Simpson College supports veterans in a variety of ways.
One way is by holding an annual Veteran’s Day ceremony, which took place Nov. 7 in Smith Chapel. About a dozen American Legion members joined members of the Simpson community.
The other is by doing everything possible to assist veterans and Iowa National Guard soldiers like Supply Sgt. Jacob Labate, who will graduate from Simpson with a degree in political science in December. We’ll return to his story later.
This year’s Veteran’s Day ceremony contained a change of pace. In the five years or so since the event began, the guest speaker has usually been an active or retired solider or Marine.
Denise Lutsky is neither, but she serves her country, too.
She is the wife of Steve Lutsky, Inspector General of the XVIII Airborne Corps, who has 31 years of service in the U.S. Army. The couple and their two children have moved to 10 different military bases in 23 years, including one in Germany.
Steve Lutsky has served nine overseas deployments. In August, he deployed to Iraq, where he will remain until August 2019.
For his wife and children, that means another year of being separated during Christmas, anniversaries and birthdays.
“It’s not a fair statement to say you get used to it,” his wife said. “Because honestly, you never get used to missing the person you want there the most.”
The sister of Jackie Brittingham, professor of Biology at Simpson, Denise now lives in North Carolina. The same week her husband deployed, the oldest of her two children started college, nine hours away from home.
“That was a tough week,” she said.
She talked often about the extended family she has developed – some are blood relatives, some are military families and some are next-door neighbors. In addition to working as a personal trainer and group fitness instructor, she helps assist Army family support groups.
She knows how life is different for a military family – how a strange phone call can make the heart race; how difficult it is to help children adjust to new teachers and coaches; and how emotional it can be to visit Arlington National Ceremony.
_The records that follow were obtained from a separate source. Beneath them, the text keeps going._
(** * Renovation cost estimator: unit aggregation, cost totals, payments,
      sanitisation, taxonomy validation, pre-validate pass and repair.

    A shallow embedding of [controllers/api/projects.js] and
    [models/project.js], with the validators and patterns of the schemas
    and the earlier revision of the sanitizer kept in [unnamed/part_000].

    Conventions of the embedding.
    - A JavaScript number is an exact rational ([Q]) or [NaN]: binary
      rounding, overflow, the infinities and the sign of zero are outside
      the model.  Two rationals denote the same number when they are
      [Qeq]-related.
    - A JavaScript string is a Rocq [string] read as a sequence of code
      units below 256.
    - A request payload is a JSON tree ([value]).  Object keys are assumed
      not to shadow the members of [Object.prototype].
    - A persisted document is a record typed by its Mongoose schema.
    - [console.log], [console.warn] and [console.error] have no effect on
      the results and are left out, except where evaluating their argument
      can raise. *)

From Stdlib Require Import ZArith QArith Qround Qabs Qminmax Lia Lqa.
From Stdlib Require Import List String Ascii Bool DecimalString Permutation.
Import ListNotations.

Set Warnings "-register-all".

Local Open Scope string_scope.

(* ===================================================================== *)
(** ** Exceptions and fallible results                                    *)
(* ===================================================================== *)

Inductive exn : Type :=
| Error (message : string)   (* [throw new Error(message)] *)
| TypeError.                 (* raised by the engine; message engine-specific *)

Inductive result (A : Type) : Type :=
| Ok (a : A)
| Throw (e : exn).

Arguments Ok {A} a.
Arguments Throw {A} e.

Definition bind {A B} (r : result A) (k : A -> result B) : result B :=
  match r with
  | Ok a => k a
  | Throw e => Throw e
  end.

Declare Scope js_scope.
Delimit Scope js_scope with js.
Notation "x <- c1 ;; c2" := (bind c1 (fun x => c2))
  (at level 61, c1 at next level, right associativity) : js_scope.
Local Open Scope js_scope.

Definition succeeded {A} (r : result A) : bool :=
  match r with Ok _ => true | Throw _ => false end.

(* ===================================================================== *)
(** ** Strings                                                            *)
(* ===================================================================== *)

Module JSString.

Definition code (c : ascii) : Z := Z.of_N (N_of_ascii c).

(** WhiteSpace and LineTerminator code units below 256:
    TAB, LF, VT, FF, CR, SP and NBSP. *)
Definition isWhiteSpace (c : ascii) : bool :=
  let n := code c in
  ((9 <=? n) && (n <=? 13) || (n =? 32) || (n =? 160))%Z.

Fixpoint trimStart (s : string) : string :=
  match s with
  | String c s' => if isWhiteSpace c then trimStart s' else s
  | EmptyString => EmptyString
  end.

Fixpoint trimEnd (s : string) : string :=
  match s with
  | String c s' =>
      match trimEnd s' with
      | EmptyString => if isWhiteSpace c then EmptyString else String c EmptyString
      | t => String c t
      end
  | EmptyString => EmptyString
  end.

(** [String.prototype.trim] *)
Definition trim (s : string) : string := trimEnd (trimStart s).

Definition lowerChar (c : ascii) : ascii :=
  let n := code c in
  if ((65 <=? n) && (n <=? 90)
      || (192 <=? n) && (n <=? 222) && negb (n =? 215))%Z
  then ascii_of_N (N_of_ascii c + 32)
  else c.

(** [String.prototype.toLowerCase] *)
Fixpoint toLowerCase (s : string) : string :=
  match s with
  | String c s' => String (lowerChar c) (toLowerCase s')
  | EmptyString => EmptyString
  end.

(** [String.prototype.startsWith] *)
Definition startsWith (s p : string) : bool := String.prefix p s.

(** [Array.prototype.includes] on an array of strings *)
Definition includes (l : list string) (s : string) : bool :=
  existsb (String.eqb s) l.

(** [Array.prototype.join] on an array of strings *)
Definition join (sep : string) (l : list string) : string :=
  String.concat sep l.

(** Decimal rendering of an array index inside a template literal. *)
Definition ofNat (n : nat) : string :=
  NilZero.string_of_uint (Nat.to_uint n).
Lemma resolve_by_webRoot (t : UrlPathTransformer) (u : string) :
  truthy (targetUrlToClientPathByPathMappings u (_pathMapping t)) = false →
  resolve t u = targetUrlToClientPath (_webRoot t) u.
Proof. intros Hpm. unfold resolve. by rewrite Hpm. Qed.

(** *** The getters *)

Lemma getClientPathFromTargetPath_eq (s : Session) (u : string) :
  getClientPathFromTargetPath u s = (by_target s u, s).
Proof. reflexivity. Qed.

Lemma getTargetPathFromClientPath_eq (s : Session) (c : string) :
  getTargetPathFromClientPath c s =
    (if isAbsolute c then by_client s (canonicalizeUrl c) else Some c, s).
Proof. reflexivity. Qed.

End Properties.

(** ** The reference imports and the contracts of the specification *)

Lemma Reference_canonicalizeUrl_idempotent (p : string) :
  Reference.canonicalizeUrl (Reference.canonicalizeUrl p)
  = Reference.canonicalizeUrl p.
Proof.
  unfold Reference.canonicalizeUrl.
  induction p as [| a p IH]; [reflexivity |].
  simpl. rewrite IH. f_equal.
  unfold Reference.normalize_separator.
  destruct (Ascii.eqb a _) eqn:Ha; [reflexivity | by rewrite Ha].
Qed.

Lemma Reference_canonicalizeUrl_nonempty (p : string) :
  p ≠ "" → Reference.canonicalizeUrl p ≠ "".
Proof. by destruct p. Qed.

Lemma Reference_isURL_not_absolute (p : string) :
  Reference.isURL p = true → Reference.isAbsolute p = false.
Proof.
  unfold Reference.isURL. intros [Habs _]%andb_true_iff.
  by apply negb_true_iff.
Qed.

(** ** Round trip through the cache *)

Section RoundTrip.
Context `{Imports}.

(** C1 (as amended).  When [scriptParsed u] returns [c] different from [u],
    then right afterwards [getClientPathFromTargetPath u] is [c];
    [getTargetPathFromClientPath c] is [u] provided [c] is an absolute path
    in canonical form, and is [c] itself when [c] is not absolute. *)
Theorem scriptParsed_round_trip (s : Session) (u c : string) :
  result (scriptParsed u) s = c → c ≠ u →
  let s' := after (scriptParsed u) s in
  result (getClientPathFromTargetPath u) s' = Some c ∧
  (ClientPath c → result (getTargetPathFromClientPath c) s' = Some u) ∧
  (isAbsolute c = false →
   result (getTargetPathFromClientPath c) s' = Some c).
Proof.
  intros Hres Hne s'.
  pose proof (scriptParsed_changed s u c Hres Hne) as Hc.
  unfold result. rewrite getClientPathFromTargetPath_eq,
    getTargetPathFromClientPath_eq. simpl.
  subst s'. unfold after, by_target, by_client.
  rewrite (scriptParsed_resolved s u c Hc). simpl.
  split; [by rewrite lookup_insert_eq |]. split.
  - intros [Habs Hcan]. by rewrite Habs, Hcan, lookup_insert_eq.
  - intros Habs. by rewrite Habs.
Qed.

End RoundTrip.

(** The round trip on scenario 1 of the specification. *)
Lemma scriptParsed_round_trip_witness :
  let s := Reference.launched None [("/app/", "/home/user/proj")] in
  let u := "http://localhost/app/main.js" in
  let c := "/home/user/proj/main.js" in
  let s' := after (scriptParsed u) s in
  result (scriptParsed u) s = c ∧ c ≠ u ∧ ClientPath c ∧
  result (getClientPathFromTargetPath u) s' = Some c ∧
  result (getTargetPathFromClientPath c) s' = Some u.
Proof.
  intros s u c s'.
  assert (Hres : result (scriptParsed u) s = c) by (vm_compute; reflexivity).
  assert (Hne : c ≠ u) by (vm_compute; discriminate).
  assert (Hcp : ClientPath c) by (split; vm_compute; reflexivity).
  destruct (scriptParsed_round_trip s u c Hres Hne) as [Hc [Ht _]].
  exact (conj Hres (conj Hne (conj Hcp (conj Hc (Ht Hcp))))).
Defined.

(** C1 as stated fails for a relative [webRoot]: the client path found is
    not absolute, and [getTargetPathFromClientPath] hands it back instead of
    the URL it was cached with. *)
Lemma scriptParsed_round_trip_relative_webRoot :
  let s := Reference.launched (Some "proj") [] in
  let u := "http://localhost/main.js" in
  let c := result (scriptParsed u) s in
  let s' := after (scriptParsed u) s in
  c = "proj/main.js" ∧ c ≠ u ∧
  result (getClientPathFromTargetPath u) s' = Some c ∧
  result (getTargetPathFromClientPath c) s' = Some c ∧
  result (getTargetPathFromClientPath c) s' ≠ Some u.
Proof.
  vm_compute. repeat split; discriminate.
Qed.

(** ** Resolution order *)

Section Precedence.
Context {I : Imports}.

(** C3.  [scriptParsed] asks the path-mapping resolver first.  When it
    answers with a client path, that path is returned and cached whatever
    the webRoot resolver would have said (replacing the webRoot resolver
    by any other function changes nothing); only when it answers with
    nothing does the webRoot resolver decide. *)
Theorem scriptParsed_pathMapping_first (s : Session) (u : string) :
  let byMapping :=
    targetUrlToClientPathByPathMappings u (_pathMapping (this s)) in
  (∀ c, byMapping = Some c → c ≠ "" →
     result (scriptParsed u) s = c ∧
     by_target (after (scriptParsed u) s) u = Some c ∧
     by_client (after (scriptParsed u) s) c = Some u ∧
     ∀ f, @scriptParsed (with_targetUrlToClientPath I f) u s
          = scriptParsed u s) ∧
  (truthy byMapping = false →
     resolve (this s) u = targetUrlToClientPath (_webRoot (this s)) u ∧
     ∀ c, targetUrlToClientPath (_webRoot (this s)) u = Some c → c ≠ "" →
       result (scriptParsed u) s = c ∧
       by_target (after (scriptParsed u) s) u = Some c ∧
       by_client (after (scriptParsed u) s) c = Some u).
Proof.
  intros byMapping. subst byMapping. split.
  - intros c Hpm Hc.
    assert (Hr : resolves s u c)
      by (split; [by apply resolve_by_pathMapping | done]).
    unfold result, after, by_target, by_client.
    rewrite (scriptParsed_resolved s u c Hr). simpl.
    rewrite !lookup_insert_eq. repeat split.
    intros f.
    rewrite (@scriptParsed_resolved (with_targetUrlToClientPath I f) s u c);
      [reflexivity |].
    split; [| done]. by apply (@resolve_by_pathMapping
                                 (with_targetUrlToClientPath I f)).
  - intros Hpm. split; [by apply resolve_by_webRoot |].
    intros c Hwr Hc.
    assert (Hr : resolves s u c).
    { split; [| done]. by rewrite resolve_by_webRoot. }
    unfold result, after, by_target, by_client.
    rewrite (scriptParsed_resolved s u c Hr). simpl.
    by rewrite !lookup_insert_eq.
Qed.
For her, it isn’t a tourist stop. It’s where some of her friends are buried.
“Without my faith, I believe I would have a totally different perspective on our military lifestyle,” Denise said. “Without my faith, my daily life would be consumed with worry about Steve’s safety. Without my faith, I’m not sure how much of a support system I could be to my fellow military wives during their dark and difficult times.”
She urged – “challenged” – everyone attending the event to reach out to a military family or veteran, to become part of their extended family.
Offer to attach the Christmas lights. Volunteer to shovel the walk or mow the lawn. Invite someone over for game night, or book club or Bible study.
“You can help make their sacrifices on behalf of our country more bearable,” she said. “And in return you’ll be doing a small part to help our veterans.”
At Simpson, about 25 veterans who receive VA Education Benefits attend the College, as well as 12 dependents of veterans.
“We want those who serve to know they certainly have a place of honor at our table,” said Kent Eaton, senior vice president and academic dean.
Jacob Labate has experienced that support.
“The professors have been very helpful,” he said. “I don’t think I’ve ever had a professor that didn’t bend over backwards for me.”
Labate, who grew up in Jefferson, joined the Iowa National Guard when he was 17. He said he was influenced by his mother, Barbara, who had been an active member in the U.S. Navy. She served in Bermuda and San Diego.
After two years at Des Moines Area Community College, he transferred to Simpson to complete his political science degree. In the meantime, he also worked full-time for the Guard in logistics. He plans to make military service his career.
“The liberal arts side of Simpson College has really helped me develop a lot of the other stuff for my position,” he said. “One of the best things I took away from Simpson is the ability to write.”
Labate said his degree could accelerate his path toward becoming a warrant officer, should he pursue that in the future.
When he thinks of Veteran’s Day, Labate returns to his mother. “She didn’t talk a lot about her military experience, but you could tell she was a veteran by the type of person she exemplified,” he said.
Denise Lutsky will be thinking of her husband and all of the many veterans she has known.
As the Simpson ceremony ended, she walked over and shook the hand of every American Legion member, thanking each one.
She may not have a title, but she, too, is a soldier.